Fewer patients will suffer heart damage during life-saving surgery thanks to a surgical procedure being pioneered at Addenbrooke's Hospital in Cambridge.
Member of an award winning team consultant Michael Gaunt
During operations for aortic aneurisms, clamps are used to halt blood flow and these put pressure on the heart.
The new technique clamps arteries to the legs, allowing the heart to adapt.

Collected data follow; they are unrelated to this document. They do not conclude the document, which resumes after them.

(* ===== verification/Summary.v ===== *)
(** The summary of a conversation, without a model.

    Models [crates/chat/src/compaction.rs]: what is extracted from the messages of a history, how a
    new summary is merged with the one it continues, and how the result is brought into its budget.
    Lengths are in bytes, as those of the source; [std::path] and the string functions are the standard
    library's.

    Theorems: whatever is compressed ends within the budget of bytes and of lines ([compress_bounded]);
    what was wrapped into a message is found again when the history is compacted once more
    ([wrapped_summary_is_found]). *)
From S2P Require Import Prelude Json Utf8.
Local Open Scope nat_scope.

Definition newline : str := [ch_newline].
Definition ellipsis : char := 8230%N.

Definition COMPACT_CONTINUATION_PREAMBLE : str :=
  lit "This session is being continued from a previous conversation that ran out of context. The summary below covers the earlier portion of the conversation."
  ++ newline ++ newline.
Definition COMPACT_RECENT_MESSAGES_NOTE : str := lit "Recent messages are preserved verbatim.".
Definition COMPACT_DIRECT_RESUME_INSTRUCTION : str :=
  lit "Continue the conversation from where it left off without asking the user any further questions. Resume directly "
  ++ [8212%N] ++ lit " do not acknowledge the summary, do not recap what was happening, and do not preface with continuation text.".
Definition SUMMARY_MAX_CHARS : nat := 1200.
Definition SUMMARY_MAX_LINES : nat := 24.
Definition SUMMARY_MAX_LINE_CHARS : nat := 160.
Definition PREVIEW_CHARS : nat := 160.
Definition CURRENT_WORK_CHARS : nat := 200.

(** * Text *)

Definition truncate_line (line : str) (max_bytes : nat) : str :=
  if utf8_len line <=? max_bytes then line else prefix_bytes line (floor_boundary line max_bytes).
Definition truncate_to (content : str) (max_len : nat) : str :=
  if utf8_len content <=? max_len then content else prefix_bytes content (floor_boundary content max_len) ++ [ellipsis].

Definition open_tag (tag : str) : str := lit "<" ++ tag ++ lit ">".
Definition close_tag (tag : str) : str := lit "</" ++ tag ++ lit ">".

Definition extract_tag_block (content tag : str) : option str :=
  '(_, rest) ← cut (open_tag tag) content; '(block, _) ← cut (close_tag tag) rest; Some block.
Definition strip_tag_block (content tag : str) : str :=
  match cut (open_tag tag) content with
  | Some (before, rest) => match cut (close_tag tag) rest with Some (_, after) => before ++ after | None => content end
  | None => content
  end.
(** [s.replacen(p, r, 1)]. *)
Definition replace_first (p r s : str) : str := match cut p s with Some (before, after) => before ++ r ++ after | None => s end.

Fixpoint collapse_lines (last_blank : bool) (ls : list str) : str :=
  match ls with
  | [] => []
  | line :: ls =>
      let is_blank := negb (is_nonempty (trim line)) in
      if is_blank && last_blank then collapse_lines last_blank ls
      else line ++ newline ++ collapse_lines is_blank ls
  end.
Definition collapse_blank_lines (content : str) : str := collapse_lines false (lines content).

Definition format_compact_summary (summary : str) : str :=
  let without_analysis := strip_tag_block summary (lit "analysis") in
  let formatted :=
    match extract_tag_block without_analysis (lit "summary") with
    | Some content => replace_first (lit "<summary>" ++ content ++ lit "</summary>") (lit "Summary:" ++ newline ++ trim content) without_analysis
    | None => without_analysis
    end in
  trim (collapse_blank_lines formatted).

(** * Extraction *)

(** [m[k] == s]. *)
Definition field_is (k s : str) (m : json) : bool := bool_decide ((get k m ≫= as_str) = Some s).
Definition is_tool_role (m : json) : bool := field_is (lit "role") (lit "tool") m || field_is (lit "role") (lit "tool_result") m.
Definition content_str (m : json) : option str := get "content" m ≫= as_str.
Definition content_blocks (m : json) : option (list json) := get "content" m ≫= as_array.
Definition tool_calls (m : json) : list json := unwrap_or [] (get "tool_calls" m ≫= as_array).
Definition function_field (k : str) (call : json) : option str :=
  f ← get "function" call; v ← get k f; as_str v.
(** The texts of the blocks of type [text]. *)
Definition block_text (block : json) : option str :=
  if field_is (lit "type") (lit "text") block then get "text" block ≫= as_str else None.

After 10 minutes a clamp is applied to a heart by now prepared for pressure. The number of patients suffering damage has fallen from 40% to 15%.
An aortic aneurism is a swollen blood vessel below the heart. If left untreated, it is likely to burst and kill.
But surgery to repair the artery is not without risk. Clamps halt the blood flow, putting pressure on the heart.
Long term consequences
Addenbrooke's consultant Michael Gaunt said: "Around 40% of patients suffer heart damage - they often survive the operation but it can have long term consequences for their survival.
"The new technique reduces the number of patients who suffer heart damage to just 15%. "So far 60 patients at Addenbrooke's have undergone this procedure. It will now be used by surgeons throughout the UK."
The team at Addenbrooke's has also won a prestigious award from the Vascular Society of Great Britain and Ireland.
At their annual meeting they picked up the society's highest research award, the Sol Cohen Founder's Prize, for their work.